Action item
Set down, please, exactly the lines below that run from the line with "sem_sender := sem_sender" to the line with "found ← find_by_dedupe request;", both lines included.

********************

(* ===== verification/Message.v ===== *)
(** * Message: idempotent direct messages (psst-store/src/message.rs) *)
From S2P Require Import Prelude Text Core Sql Store Repository.

Record SendMessage : Set := {
  sm_id : MessageId; sm_semantics : MessageSemantics; sm_dedupe_key : DedupeKey;
  sm_created_at : UnixMillis }.

Record MessageRecord : Set := {
  me_sequence : Z; me_id : MessageId; me_semantics : MessageSemantics; me_dedupe_key : DedupeKey;
  me_created_at : UnixMillis }.

Definition priority_text (priority : MessagePriority) : string :=
  match priority with Normal => "normal" | High => "high" end.

Definition parse_priority (value : string) : Result SqlError MessagePriority :=
  if eqs value "normal" then Ok Normal
  else if eqs value "high" then Ok High
  else invalid_data.

(** [rusqlite::Error::InvalidQuery] marks undecodable rows. *)
Definition map_decode_error (error : SqlError) : RepositoryError :=
  match error with InvalidQuery => InvalidStoredData | _ => repository_error_from error end.

Section Message.
Context `{Crypto}.

(** ** Retry lookup *)
Definition dedupe_match (squad sender key : string) (m : MessageRow) : bool :=
  eqs (ms_squad_id m) squad && eqs (ms_sender m) sender
  && match ms_dedupe_key m with Some k => eqs k key | None => false end.

Definition map_dedupe_row (request : SendMessage) (row : MessageRow) : Result SqlError MessageRecord :=
  if negb (eqs (ms_body_hash row) (sha256 (ms_body row))) then invalid_data
  else
    id ← parse MessageId_new (ms_id row);
    recipient ← parse MembershipId_new (ms_recipient row);
    body ← parse MessageBody_new (ms_body row);
    priority ← parse_priority (ms_priority row);
    reply_to ← opt_try (parse MessageId_new) (ms_reply_to row);
    correlation_id ← opt_try (parse CorrelationId_new) (ms_correlation_id row);
    created_at ← timestamp (ms_created_at row);
    Ok {| me_sequence := ms_sequence row; me_id := id;
          me_semantics := {| sem_squad := sem_squad (sm_semantics request);
                             sem_sender := sem_sender (sm_semantics request);
                             sem_recipient := recipient; sem_body := body;
                             sem_priority := priority; sem_reply_to := reply_to;
                             sem_correlation_id := correlation_id |};
          me_dedupe_key := sm_dedupe_key request; me_created_at := created_at |}.

Definition find_by_dedupe (request : SendMessage) : M (option MessageRecord) :=
  query_conv map_decode_error (fun db => optional (query_row
    (where_ (dedupe_match (raw (sem_squad (sm_semantics request)))
               (raw (sem_sender (sm_semantics request))) (raw (sm_dedupe_key request)))
       (messages db))
    (map_dedupe_row request))).

Definition resolve_retry (request : SendMessage)
    : M (option (Result RepositoryError MessageRecord)) :=
  found ← find_by_dedupe request;
  mret ((fun existing =>
    if bool_decide (me_semantics existing = sm_semantics request) then Ok existing
    else Err IdempotencyConflict) <$> found).

(** ** Authorization *)
Definition authorize_squad_and_members (semantics : MessageSemantics) : M unit :=
  state ← query (fun db => optional (query_row
    (where_ (fun s => eqs (sq_id s) (raw (sem_squad semantics))) (squads db))
    (fun row => Ok (sq_state row))));
  _ ← match state with
      | None => fail NotFound
      | Some state =>
          if eqs state "archived" then fail SquadArchived
          else if eqs state "active" then mret tt
          else fail InvalidStoredData
      end;
  sender_active ← query (fun db => Ok (exists_where
    (active_member (raw (sem_sender semantics)) (raw (sem_squad semantics))) (memberships db)));
  if negb sender_active then fail NotMember
  else
    recipient_active ← query (fun db => Ok (exists_where
      (active_member (raw (sem_recipient semantics)) (raw (sem_squad semantics))) (memberships db)));
    if negb recipient_active then fail RecipientNotFound else mret tt.

Definition authorize_reply (semantics : MessageSemantics) : M unit :=
  match sem_reply_to semantics with
  | None => mret tt
  | Some reply_to =>
      valid ← query (fun db => Ok (exists_where
        (fun m => eqs (ms_id m) (raw reply_to) && eqs (ms_squad_id m) (raw (sem_squad semantics)))
        (messages db)));
      if valid : bool then mret tt else fail InvalidRequest
  end.

(** ** Sending *)
Definition new_message_row (request : SendMessage) : MessageRow :=
  let semantics := sm_semantics request in
  {| ms_sequence := 0; ms_id := raw (sm_id request); ms_squad_id := raw (sem_squad semantics);
     ms_sender := raw (sem_sender semantics); ms_recipient := raw (sem_recipient semantics);
     ms_body := raw (sem_body semantics); ms_body_hash := sha256 (raw (sem_body semantics));
     ms_priority := priority_text (sem_priority semantics);
     ms_reply_to := raw <$> sem_reply_to semantics;
     ms_correlation_id := raw <$> sem_correlation_id semantics;
     ms_dedupe_key := Some (raw (sm_dedupe_key request));
     ms_created_at := raw (sm_created_at request); ms_acknowledged_at := None |}.

Definition record_of_request (request : SendMessage) (sequence : Z) : MessageRecord :=
  {| me_sequence := sequence; me_id := sm_id request; me_semantics := sm_semantics request;
     me_dedupe_key := sm_dedupe_key request; me_created_at := sm_created_at request |}.

Definition send_in_transaction (request : SendMessage) : M MessageRecord :=
  retry ← resolve_retry request;
  match retry with
  | Some result => lift result
  | None =>
      _ ← authorize_squad_and_members (sm_semantics request);
      _ ← authorize_reply (sm_semantics request);
      sequence ← execute (insert_message (new_message_row request));
      mret (record_of_request request sequence)
  end.

Definition send_message_with_commit_fault (request : SendMessage) (fail_after_commit : bool)
    : M MessageRecord :=
  result ← transaction (send_in_transaction request);
  if fail_after_commit then fail InjectedFailure else mret result.

Definition send_message (request : SendMessage) : M MessageRecord :=
  send_message_with_commit_fault request false.
End Message.

(** ** Read-only operations *)
Section ReadOnlyOperations.
Context `{Crypto}.
#[global] Instance find_by_dedupe_read_only r : ReadOnly (find_by_dedupe r).
Proof. unfold find_by_dedupe. apply _. Qed.
#[global] Instance resolve_retry_read_only r : ReadOnly (resolve_retry r).
Proof. unfold resolve_retry. apply _. Qed.
#[global] Instance authorize_squad_and_members_read_only s : ReadOnly (authorize_squad_and_members s).
Proof. unfold authorize_squad_and_members. apply _. Qed.
#[global] Instance authorize_reply_read_only s : ReadOnly (authorize_reply s).
Proof. unfold authorize_reply. apply _. Qed.
End ReadOnlyOperations.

********************

Reply
                             sem_sender := sem_sender (sm_semantics request);
                             sem_recipient := recipient; sem_body := body;
                             sem_priority := priority; sem_reply_to := reply_to;
                             sem_correlation_id := correlation_id |};
          me_dedupe_key := sm_dedupe_key request; me_created_at := created_at |}.

Definition find_by_dedupe (request : SendMessage) : M (option MessageRecord) :=
  query_conv map_decode_error (fun db => optional (query_row
    (where_ (dedupe_match (raw (sem_squad (sm_semantics request)))
               (raw (sem_sender (sm_semantics request))) (raw (sm_dedupe_key request)))
       (messages db))
    (map_dedupe_row request))).

Definition resolve_retry (request : SendMessage)
    : M (option (Result RepositoryError MessageRecord)) :=
  found ← find_by_dedupe request;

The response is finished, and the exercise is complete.